------ Provided data

(** * mapbox-clustering: grid clustering, DBSCAN and the clustered marker layer

    A shallow embedding of [src/lib/grid.ts], [src/lib/dbscan.ts] and
    [src/lib/index.ts].

    Conventions of the embedding.
    - A JavaScript [number] is an exact rational ([Q]).  Rounding, signed
      zeros and NaN inputs are outside the model; the two places where the
      code can produce a non-finite number from finite inputs (a division by
      a zero [cellSize], a missing vector component) are written out, see
      [floor_div].
    - An array is a [list]; reads are stdpp lookups [l !! i] ([None] is
      JavaScript's [undefined]) and in-range writes are [<[i:=v]> l].
    - A JavaScript object used as a dictionary, and a [Map], are association
      lists in insertion order, which is the order [Object.entries] and
      [Map.prototype.entries] enumerate non-index keys in.
    - A call that can throw returns an [outcome]. *)

From Stdlib Require Import QArith Qround Qabs ZArith Lia String.
From stdpp Require Import base list strings pretty sorting relations.

(** ** Shared data model *)

Inductive outcome (A : Type) : Type :=
| Returned (a : A)
| Thrown (message : string)
| Unfinished.
Arguments Returned {A} a.
Arguments Thrown {A} message.
Arguments Unfinished {A}.

Record LatLng : Type := { lat : Q; lng : Q }.

(** [T extends { lat: number; lng: number }] *)
Class Located (T : Type) : Type := { lat_of : T → Q; lng_of : T → Q }.

Global Instance LatLng_Located : Located LatLng :=
  {| lat_of := lat; lng_of := lng |}.

(** The record both clusterers return: [{ id, center, points }]. *)
Record Cluster (T : Type) : Type :=
  { c_id : string; c_center : LatLng; c_points : list T }.
Arguments c_id {T} _.
Arguments c_center {T} _.
Arguments c_points {T} _.

(** [arr.length] as a number. *)
Definition length_number {A : Type} (l : list A) : Q :=
  inject_Z (Z.of_nat (length l)).

(** The accumulation both clusterers use for [center]:
    [latlng = {lat: 0, lng: 0}], one [+=] per point, one [/= points.length]. *)
Definition sum_latlng {A : Type} (coord : A → LatLng) (points : list A) : LatLng :=
  fold_left
    (λ latlng point,
       {| lat := (lat latlng + lat (coord point))%Q;
          lng := (lng latlng + lng (coord point))%Q |})
    points {| lat := 0; lng := 0 |}.

Definition mean_latlng {A : Type} (coord : A → LatLng) (points : list A) : LatLng :=
  let latlng := sum_latlng coord points in
  {| lat := (lat latlng / length_number points)%Q;
     lng := (lng latlng / length_number points)%Q |}.
(** *** The scenario of five ticks *)

(** C1, as stated, fails: on the five tokens of the specification's text
    the run does not keep every reported index within the last valid
    index 4. *)
Lemma autoplay5_reports_beyond_last_index :
  ~ (forall h,
       run (helloProps 0) autoplay5 (mount (helloProps 0)) = Some h ->
       isPlaying h = false /\ index h = 4%Z
       /\ completions (calls h) = 1%nat
       /\ length (progressIndices (calls h)) = 5%nat
       /\ increasing (progressIndices (calls h))
       /\ Forall (fun i => (i <= 4)%Z) (progressIndices (calls h))).
Proof.
  intros H.
  assert (E : run (helloProps 0) autoplay5 (mount (helloProps 0))
              = Some {| index := 4; isPlaying := false; timerRef := None;
                        isInternalUpdate := true; pending := [];
                        nextHandle := 6;
                        calls := [OnProgress 1; OnProgress 2; OnProgress 3;
                                  OnProgress 4; OnProgress 5; OnComplete] |})
    by (vm_compute; reflexivity).
  destruct (H _ E) as (_ & _ & _ & _ & _ & Hall).
  cbn in Hall.
  repeat match goal with
         | H : Forall _ (_ :: _) |- _ => inversion H; clear H; subst
         end.
  lia.
Qed.

(** C1, amended.  On any five tokens, from index 0, [togglePlay] followed
    by five expiries of the timer ends Stopped at index 4 with no timer
    pending; [onComplete] was invoked once and [onProgress] five times,
    with the strictly increasing indices 1, 2, 3, 4, 5: the fifth tick
    reports the stream length 5 and then completes, leaving the index
    at 4. *)
Theorem autoplay5_outcome (w1 w2 w3 w4 w5 : jsstring) (pace : Q) :
  let p := {| words := [w1; w2; w3; w4; w5]; wpm := pace;
              initialIndex := 0; onCompleteGiven := true;
              onProgressGiven := true |} in
  exists h,
    run p autoplay5 (mount p) = Some h
    /\ isPlaying h = false /\ index h = 4%Z /\ pending h = []
    /\ calls h = [OnProgress 1; OnProgress 2; OnProgress 3; OnProgress 4;
                  OnProgress 5; OnComplete]
    /\ completions (calls h) = 1%nat
    /\ progressIndices (calls h) = [1; 2; 3; 4; 5]%Z
    /\ increasing (progressIndices (calls h)).
Proof.
  intros p.
  exists {| index := 4; isPlaying := false; timerRef := None;
            isInternalUpdate := true; pending := []; nextHandle := 6;
            calls := [OnProgress 1; OnProgress 2; OnProgress 3;
                      OnProgress 4; OnProgress 5; OnComplete] |}.
  split; [vm_compute; reflexivity|].
  repeat split; cbn; lia.
Qed.

End Scenario.

Section Invariants.

Variable p : Props.

(** *** Effects only touch the timers *)

Lemma rerunEffect_frame h :
  index (rerunEffect p h) = index h
  /\ isPlaying (rerunEffect p h) = isPlaying h
  /\ calls (rerunEffect p h) = calls h.
Proof.
  destruct h. hook_cases; auto.
Qed.

Lemma commit_frame before after :
  index (commit p before after) = index after
  /\ isPlaying (commit p before after) = isPlaying after
  /\ calls (commit p before after) = calls after.
Proof.
  unfold commit. destruct (_ && _); [auto|]. apply rerunEffect_frame.
Qed.

(** *** The index stays in the stream *)

Lemma index_togglePlay h :
  index (togglePlay p h)
  = if (index h >=? wordsLength p - 1)%Z then 0%Z else index h.
Proof.
  destruct h. hook_cases; reflexivity.
Qed.

Lemma index_seek n h :
  index (seek p n h) = Z.max 0 (Z.min n (wordsLength p - 1)).
Proof.
  destruct h. hook_cases; reflexivity.
Qed.

Lemma index_stop h : index (stop h) = index h.
Proof.
  destruct h. hook_cases; reflexivity.
Qed.

Lemma index_tick h :
  index (tick p h)
  = if (index h + 1 >=? wordsLength p)%Z then index h else (index h + 1)%Z.
Proof.
  destruct h. hook_cases; reflexivity.
Qed.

------------

◆ What to work on: Your task is to restate, word for word, only those lines above that fall between the line holding "Inductive outcome (A" and the line holding "(** [T extends", inclusive.

◆ Task answer:
Inductive outcome (A : Type) : Type :=
| Returned (a : A)
| Thrown (message : string)
| Unfinished.
Arguments Returned {A} a.
Arguments Thrown {A} message.
Arguments Unfinished {A}.

Record LatLng : Type := { lat : Q; lng : Q }.

(** [T extends { lat: number; lng: number }] *)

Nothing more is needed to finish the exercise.